Almond - a Scala kernel for Jupyter

Published 2013-12-01. Last modified 2019-08-12.
Time to read: 5 minutes.

Jupyter is a novel way to combine documentation with live code, which might run on powerful distributed systems like Apache Spark, Flink and Scalding. The Jupyter Notebook is a web application that allows you to create and share documents that contain live code, equations, visualizations and explanatory text. This open source project supports interactive data science and scientific computing with over 40 programming languages. Notebooks can be shared with others using email, Dropbox, GitHub and the Jupyter Notebook Viewer. Although Jupyter has its roots in big data, Jupyter is generally useful for all computing needs.

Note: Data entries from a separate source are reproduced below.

(** [Metrics.Reset], one line per statement *)
Definition Metrics_Reset (now : Z) (m : Metrics) : Metrics := {|
     ConnectAttempts := Counter_Reset (ConnectAttempts m);
     ConnectSuccesses := Counter_Reset (ConnectSuccesses m);
     ConnectFailures := Counter_Reset (ConnectFailures m);
     Disconnects := Counter_Reset (Disconnects m);
     RequestsSent := Counter_Reset (RequestsSent m);
     RequestsSucceeded := Counter_Reset (RequestsSucceeded m);
     RequestsFailed := Counter_Reset (RequestsFailed m);
     RequestsTimedOut := Counter_Reset (RequestsTimedOut m);
     ResponsesReceived := Counter_Reset (ResponsesReceived m);
     ErrorsReceived := Counter_Reset (ErrorsReceived m);
     RejectsReceived := Counter_Reset (RejectsReceived m);
     AbortsReceived := Counter_Reset (AbortsReceived m);
     WhoIsSent := Counter_Reset (WhoIsSent m); IAmReceived := Counter_Reset (IAmReceived m);
     DevicesDiscovered := Counter_Reset (DevicesDiscovered m);
     COVSubscriptions := Counter_Reset (COVSubscriptions m);
     COVNotifications := Counter_Reset (COVNotifications m);
     PanicsRecovered := Counter_Reset (PanicsRecovered m);
     BytesSent := Counter_Reset (BytesSent m); BytesReceived := Counter_Reset (BytesReceived m);
     RequestLatency := LatencyHistogram_Reset (RequestLatency m);
     ActiveRequests := Gauge_Set (ActiveRequests m) 0;
     ActiveSubscriptions := Gauge_Set (ActiveSubscriptions m) 0; startTime := now;
     lastActivity := 0 |}.

(** [MetricsSnapshot] *)
Record MetricsSnapshot := {
  MS_Uptime : Z;
  MS_ConnectAttempts : Z;
  MS_ConnectSuccesses : Z;
  MS_ConnectFailures : Z;
  MS_Disconnects : Z;
  MS_RequestsSent : Z;
  MS_RequestsSucceeded : Z;
  MS_RequestsFailed : Z;
  MS_RequestsTimedOut : Z;
  MS_ResponsesReceived : Z;
  MS_ErrorsReceived : Z;
  MS_RejectsReceived : Z;
  MS_AbortsReceived : Z;
  MS_WhoIsSent : Z;
  MS_IAmReceived : Z;
  MS_DevicesDiscovered : Z;
  MS_COVSubscriptions : Z;
  MS_COVNotifications : Z;
  MS_BytesSent : Z;
  MS_BytesReceived : Z;
  MS_LatencyStats : LatencyStats;
  MS_ActiveRequests : Z;
  MS_ActiveSubscriptions : Z;
  MS_LastActivity : Z
}.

This lecture starts with instructions for installing Jupyter on Mac and Ubuntu. This lecture then demonstrates how to install and work with the Almond Scala kernel for Jupyter, so students can use Scala with the Jupyter Notebook as well as the more traditional console REPL. The information provided is also largely applicable to JupyterHub, a multi-user server for Jupyter notebooks.

The Almond Scala kernel is useful for experimenting with code examples, documenting them and sharing them. This kernel provides support for various big data frameworks to be added on demand to Jupyter. From the docs.

all the Ammonite niceties
an API that libraries can rely on to interact with Jupyter front-ends
extensible plotting support
extensible support for big data libraries
Spark support, relying on ammonite-spark, extended to get progress bars among others.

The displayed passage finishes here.